(Data records)
————————

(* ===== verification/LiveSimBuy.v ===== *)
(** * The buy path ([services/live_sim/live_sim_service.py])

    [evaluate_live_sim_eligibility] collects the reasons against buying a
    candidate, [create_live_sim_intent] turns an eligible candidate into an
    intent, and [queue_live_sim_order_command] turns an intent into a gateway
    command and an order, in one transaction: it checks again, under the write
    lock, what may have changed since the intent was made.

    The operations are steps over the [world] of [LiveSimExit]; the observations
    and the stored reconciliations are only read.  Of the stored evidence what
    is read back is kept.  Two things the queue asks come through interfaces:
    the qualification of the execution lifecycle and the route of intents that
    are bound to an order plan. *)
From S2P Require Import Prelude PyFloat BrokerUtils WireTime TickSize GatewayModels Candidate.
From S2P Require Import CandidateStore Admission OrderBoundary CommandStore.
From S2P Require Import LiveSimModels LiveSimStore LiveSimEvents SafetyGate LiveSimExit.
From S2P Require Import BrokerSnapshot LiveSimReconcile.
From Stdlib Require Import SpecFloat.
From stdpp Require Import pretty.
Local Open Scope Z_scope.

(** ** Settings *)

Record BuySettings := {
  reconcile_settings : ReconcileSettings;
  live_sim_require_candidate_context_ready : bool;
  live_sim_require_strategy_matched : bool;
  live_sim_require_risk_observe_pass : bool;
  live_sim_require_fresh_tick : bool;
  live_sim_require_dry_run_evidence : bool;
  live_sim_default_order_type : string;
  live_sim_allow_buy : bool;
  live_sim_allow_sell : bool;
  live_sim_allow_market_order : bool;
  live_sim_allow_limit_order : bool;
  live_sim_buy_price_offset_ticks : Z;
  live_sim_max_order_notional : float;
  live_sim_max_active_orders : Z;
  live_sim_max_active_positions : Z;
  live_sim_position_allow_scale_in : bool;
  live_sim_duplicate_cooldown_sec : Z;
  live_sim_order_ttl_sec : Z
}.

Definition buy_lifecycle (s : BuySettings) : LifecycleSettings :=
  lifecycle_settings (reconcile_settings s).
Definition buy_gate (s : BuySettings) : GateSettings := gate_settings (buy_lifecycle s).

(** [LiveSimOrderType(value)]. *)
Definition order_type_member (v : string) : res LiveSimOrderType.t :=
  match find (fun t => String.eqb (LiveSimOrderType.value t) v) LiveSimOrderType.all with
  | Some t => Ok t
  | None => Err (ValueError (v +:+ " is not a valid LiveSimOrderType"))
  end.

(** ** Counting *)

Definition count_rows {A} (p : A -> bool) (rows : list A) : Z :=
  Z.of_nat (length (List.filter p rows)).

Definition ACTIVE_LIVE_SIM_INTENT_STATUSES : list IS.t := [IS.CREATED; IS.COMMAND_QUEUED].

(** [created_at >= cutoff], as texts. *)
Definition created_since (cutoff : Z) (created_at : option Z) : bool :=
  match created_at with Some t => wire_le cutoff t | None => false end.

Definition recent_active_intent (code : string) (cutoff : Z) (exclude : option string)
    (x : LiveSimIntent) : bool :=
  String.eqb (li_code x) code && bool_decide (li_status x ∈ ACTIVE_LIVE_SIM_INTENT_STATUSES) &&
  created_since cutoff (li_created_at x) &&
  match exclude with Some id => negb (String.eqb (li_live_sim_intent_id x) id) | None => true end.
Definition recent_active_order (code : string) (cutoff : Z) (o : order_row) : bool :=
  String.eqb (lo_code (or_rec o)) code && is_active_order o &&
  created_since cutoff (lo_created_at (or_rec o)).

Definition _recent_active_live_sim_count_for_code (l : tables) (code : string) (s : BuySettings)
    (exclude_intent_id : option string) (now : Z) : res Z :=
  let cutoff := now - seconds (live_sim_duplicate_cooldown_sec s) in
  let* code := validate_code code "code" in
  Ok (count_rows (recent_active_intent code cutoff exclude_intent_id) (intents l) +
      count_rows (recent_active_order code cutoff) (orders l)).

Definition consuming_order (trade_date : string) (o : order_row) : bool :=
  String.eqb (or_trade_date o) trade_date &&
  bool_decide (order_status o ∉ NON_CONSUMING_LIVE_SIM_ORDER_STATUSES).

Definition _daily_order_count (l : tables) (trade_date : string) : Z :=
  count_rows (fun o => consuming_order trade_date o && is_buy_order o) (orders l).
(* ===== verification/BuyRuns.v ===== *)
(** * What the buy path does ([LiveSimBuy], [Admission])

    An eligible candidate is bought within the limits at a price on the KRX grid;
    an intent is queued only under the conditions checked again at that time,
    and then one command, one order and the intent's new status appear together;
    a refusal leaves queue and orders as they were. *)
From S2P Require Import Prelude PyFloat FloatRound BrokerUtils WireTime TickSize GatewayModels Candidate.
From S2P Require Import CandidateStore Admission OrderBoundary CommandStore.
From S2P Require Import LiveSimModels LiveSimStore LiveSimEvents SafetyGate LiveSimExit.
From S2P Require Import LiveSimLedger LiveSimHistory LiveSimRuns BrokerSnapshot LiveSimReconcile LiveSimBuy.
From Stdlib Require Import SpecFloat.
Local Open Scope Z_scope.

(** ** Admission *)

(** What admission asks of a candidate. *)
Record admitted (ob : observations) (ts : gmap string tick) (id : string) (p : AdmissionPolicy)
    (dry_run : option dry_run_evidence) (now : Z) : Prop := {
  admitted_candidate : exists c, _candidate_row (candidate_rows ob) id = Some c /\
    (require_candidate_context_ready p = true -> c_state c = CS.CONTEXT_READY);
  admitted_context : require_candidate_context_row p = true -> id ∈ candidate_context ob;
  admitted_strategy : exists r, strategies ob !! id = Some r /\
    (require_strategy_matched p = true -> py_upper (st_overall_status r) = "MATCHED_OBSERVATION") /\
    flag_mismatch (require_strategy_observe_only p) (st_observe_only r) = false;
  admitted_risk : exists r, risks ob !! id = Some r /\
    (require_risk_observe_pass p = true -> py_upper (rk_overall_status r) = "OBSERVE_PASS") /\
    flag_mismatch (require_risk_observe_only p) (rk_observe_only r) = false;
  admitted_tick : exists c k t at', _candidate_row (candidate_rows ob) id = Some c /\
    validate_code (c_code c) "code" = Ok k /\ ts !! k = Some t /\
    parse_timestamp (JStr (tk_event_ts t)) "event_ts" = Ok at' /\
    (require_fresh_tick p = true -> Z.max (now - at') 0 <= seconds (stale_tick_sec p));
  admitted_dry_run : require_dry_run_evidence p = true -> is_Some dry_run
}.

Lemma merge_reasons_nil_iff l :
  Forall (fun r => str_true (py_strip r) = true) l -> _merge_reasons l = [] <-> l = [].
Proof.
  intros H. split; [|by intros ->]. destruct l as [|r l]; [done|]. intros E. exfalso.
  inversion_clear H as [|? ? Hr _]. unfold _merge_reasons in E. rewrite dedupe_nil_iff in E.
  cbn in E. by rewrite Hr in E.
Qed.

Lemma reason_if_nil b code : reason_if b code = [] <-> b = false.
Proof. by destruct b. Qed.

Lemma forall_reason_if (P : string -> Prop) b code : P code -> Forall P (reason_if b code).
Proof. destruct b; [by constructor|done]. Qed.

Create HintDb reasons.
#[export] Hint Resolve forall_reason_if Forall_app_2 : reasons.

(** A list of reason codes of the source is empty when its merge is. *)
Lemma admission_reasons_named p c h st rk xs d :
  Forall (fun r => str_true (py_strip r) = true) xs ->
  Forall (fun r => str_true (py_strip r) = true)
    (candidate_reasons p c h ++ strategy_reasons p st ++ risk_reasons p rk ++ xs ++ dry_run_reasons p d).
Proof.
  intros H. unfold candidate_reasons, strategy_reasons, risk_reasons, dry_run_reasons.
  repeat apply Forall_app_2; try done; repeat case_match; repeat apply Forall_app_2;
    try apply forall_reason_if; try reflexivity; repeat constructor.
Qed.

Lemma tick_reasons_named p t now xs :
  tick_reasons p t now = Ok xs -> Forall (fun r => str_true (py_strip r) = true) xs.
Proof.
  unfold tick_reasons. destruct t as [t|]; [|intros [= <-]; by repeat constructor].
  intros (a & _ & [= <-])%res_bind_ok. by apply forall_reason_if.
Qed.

————————

▶ [Exercise objective]: If a line falls between the first line of the data above and the line holding "live_sim_require_strategy_matched : bool;", inclusive, retype it exactly; retype no other line.

▶ [Result for this task]:
(* ===== verification/LiveSimBuy.v ===== *)
(** * The buy path ([services/live_sim/live_sim_service.py])

    [evaluate_live_sim_eligibility] collects the reasons against buying a
    candidate, [create_live_sim_intent] turns an eligible candidate into an
    intent, and [queue_live_sim_order_command] turns an intent into a gateway
    command and an order, in one transaction: it checks again, under the write
    lock, what may have changed since the intent was made.

    The operations are steps over the [world] of [LiveSimExit]; the observations
    and the stored reconciliations are only read.  Of the stored evidence what
    is read back is kept.  Two things the queue asks come through interfaces:
    the qualification of the execution lifecycle and the route of intents that
    are bound to an order plan. *)
From S2P Require Import Prelude PyFloat BrokerUtils WireTime TickSize GatewayModels Candidate.
From S2P Require Import CandidateStore Admission OrderBoundary CommandStore.
From S2P Require Import LiveSimModels LiveSimStore LiveSimEvents SafetyGate LiveSimExit.
From S2P Require Import BrokerSnapshot LiveSimReconcile.
From Stdlib Require Import SpecFloat.
From stdpp Require Import pretty.
Local Open Scope Z_scope.

(** ** Settings *)

Record BuySettings := {
  reconcile_settings : ReconcileSettings;
  live_sim_require_candidate_context_ready : bool;
  live_sim_require_strategy_matched : bool;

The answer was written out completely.